Farm in Eyjafjarðarsveit, Iceland

Espihóll is a farm and old manor in Eyjafjarðarsveit county, Iceland that previously belonged to the rural municipality Hrafnagilshreppur. There is a large hill of the same name (the hóll in Espihóll is the Icelandic word for "hill") south of the farm.

== History ==
According to the Landnámabók, the first farmer in Espihóll was Þórarinn, the son of Þórir Hámundarson and grandson of Helgi "magri" ("the meager") Eyvindarson. The farm is mentioned in several sources in old Icelandic literature and appears in Víga-Glúms saga. Espihóll is also named in Sturlunga saga, in which Kolbeinn "grön" ("the mustachioed") Dufgusson was killed by Gissur Þorvaldsson's men in 1253 in retaliation for the Flugumýri Arson.

In Espihóll there was a ranch where some of the major Eyjafjörður county chiefs lived. The farm long served as the residence of the sýslumaður, or sheriff.
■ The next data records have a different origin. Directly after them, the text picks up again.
(* ===== verification/Collector.v ===== *)
(** * internal/collector/collector.go: from a probe's result to metrics

    [Describe] lists the descriptors, [Collect] runs the probe and sends its
    metrics.  A metric is what [MustNewConstMetric] is called with; that function
    panics unless the label values are as many as the descriptor's labels and
    valid UTF-8, and the registry refuses a scrape with a metric that was not
    described or that occurs twice: the theorems exclude all of it. *)

From S2P Require Import Prelude GoStrings GoFloat GoErrors HostKey Identification Probe ProbeRun.
From coqutil Require Import Datatypes.RecordSettersUsingExistingGetters.
Open Scope Z_scope.

(** ** Descriptors *)

(** [prometheus.BuildFQName], as documented: the components are joined by an
    underscore and an empty one is skipped. *)
Class PrometheusNames := BuildFQName : gostring → gostring → gostring → gostring.
Class PrometheusLaws `{PrometheusNames} : Prop := {
  BuildFQName_full ns sub name : ns ≠ [] → sub ≠ [] → name ≠ [] →
    BuildFQName ns sub name = ns ++ "_" ++ sub ++ "_" ++ name;
  BuildFQName_no_subsystem ns name : ns ≠ [] → name ≠ [] →
    BuildFQName ns [] name = ns ++ "_" ++ name
}.

Inductive ValueType := GaugeValue.

Record Desc := NewDesc { fqName : gostring; variableLabels : list gostring }.
Record typedDesc := mkTypedDesc { desc : Desc; valueType : ValueType }.

Record Metric := mkMetric {
  m_desc : Desc; m_type : ValueType; m_value : float64; m_labels : list gostring
}.

Definition mustNewConstMetric (td : typedDesc) (value : float64) (labelValues : list gostring) : Metric :=
  mkMetric td.(desc) td.(valueType) value labelValues.

Definition boolToFloat64 (b : bool) : float64 := if b then Fin (f64_of_int 1) else Fin (f64_of_int 0).

Definition namespace : gostring := "ssh_transport".
Definition subSystemDNS : gostring := "dns_lookup".
Definition subSystemTCP : gostring := "tcp".
Definition subSystemTCPConnect : gostring := "tcp_connect".
Definition subSystemServerIdent : gostring := "server_identification".
Definition subSystemVersionExchange : gostring := "version_exchange".
Definition subSystemKEX : gostring := "kex".
Definition subSystemKeyExchange : gostring := "key_exchange".
Definition subSystemServerHostKey : gostring := "server_host_key".
Definition subSystemEncryption : gostring := "encryption".
Definition subSystemMAC : gostring := "mac".
Definition subSystemError : gostring := "error".

Section Collector.
Context {P : PrometheusNames}.

Definition gauge (subsystem name : gostring) (labels : list gostring) : typedDesc :=
  mkTypedDesc (NewDesc (BuildFQName namespace subsystem name) labels) GaugeValue.

Definition dnsLookupSuccessDesc := gauge subSystemDNS "success" [].
Definition dnsLookupDurationDesc := gauge subSystemDNS "duration_seconds" [].
Definition tcpConnectSuccessDesc := gauge subSystemTCPConnect "success" [].
Definition tcpConnectDurationDesc := gauge subSystemTCPConnect "duration_seconds" [].
Definition tcpMSSDesc := gauge subSystemTCP "mss_bytes" [].
Definition serverIdentificationInfoDesc :=
  gauge subSystemServerIdent "info"
    [("identification_string" : gostring); ("protoversion" : gostring);
     ("softwareversion" : gostring); ("comments" : gostring)].
Definition serverIdentificationRFCConformantDesc := gauge subSystemServerIdent "rfc_conformant" [].
Definition versionExchangeSuccessDesc := gauge subSystemVersionExchange "success" [].
Definition versionExchangeDurationDesc := gauge subSystemVersionExchange "duration_seconds" [].
Definition kexAlgorithmInfoDesc := gauge subSystemKEX "algorithm_info" [("algorithm" : gostring)].
Definition serverHostKeyAlgorithmInfoDesc :=
  gauge subSystemServerHostKey "algorithm_info" [("algorithm" : gostring)].
Definition encryptionAlgorithmInfoDesc :=
  gauge subSystemEncryption "algorithm_info" [("direction" : gostring); ("algorithm" : gostring)].
Definition macAlgorithmInfoDesc :=
  gauge subSystemMAC "algorithm_info" [("direction" : gostring); ("algorithm" : gostring)].
Definition serverHostKeyVerifySuccessDesc := gauge subSystemServerHostKey "verify_success" [].
Definition keyExchangeSuccessDesc := gauge subSystemKeyExchange "success" [].
Definition keyExchangeDurationDesc := gauge subSystemKeyExchange "duration_seconds" [].
Definition errorInfoDesc := gauge subSystemError "info" [("phase" : gostring); ("reason" : gostring)].
Definition durationDesc := gauge [] "duration_seconds" [].
Definition successDesc := gauge [] "success" [].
In the 17th century, Sheriff Björn Pálsson, the grandson of Bishop Guðbrandur Þorláksson lived there and so did his son Magnús after Guðbrandurdied. Magnús' wife was Sigríður the elder, the daughter of Bishop Jón Vigfússon, and together they were had many children. In the latter part of the 18th century, Sheriff Jón Jakobsson lived in Espihóll. He was among the pioneers who ushered in the Age of Enlightenment and, among other things, conducted some of the first known Icelandic experiments on sheep shearing. His son, Jón Espólín, a sheriff and chronicler who was named after the farm, was born in Espihóll in 1769.

Stefán Thorarensen, son of the amtmann Stefán Þórarinson, lived in Espihóll and drowned in the Eyjafjarðará river in the spring of 1844. Afterwards, the area was thought to be haunted, especially at Stórholt hill between Espihóll and the Stokkahlaða barn.

Shortly after the beginning of the 19th century, Sheriff Eggert Breim lived in Espihóll for some time. His daughter, Elín Briem, school director and author of Kvennafræðarinn (The Female Teacher), was born there.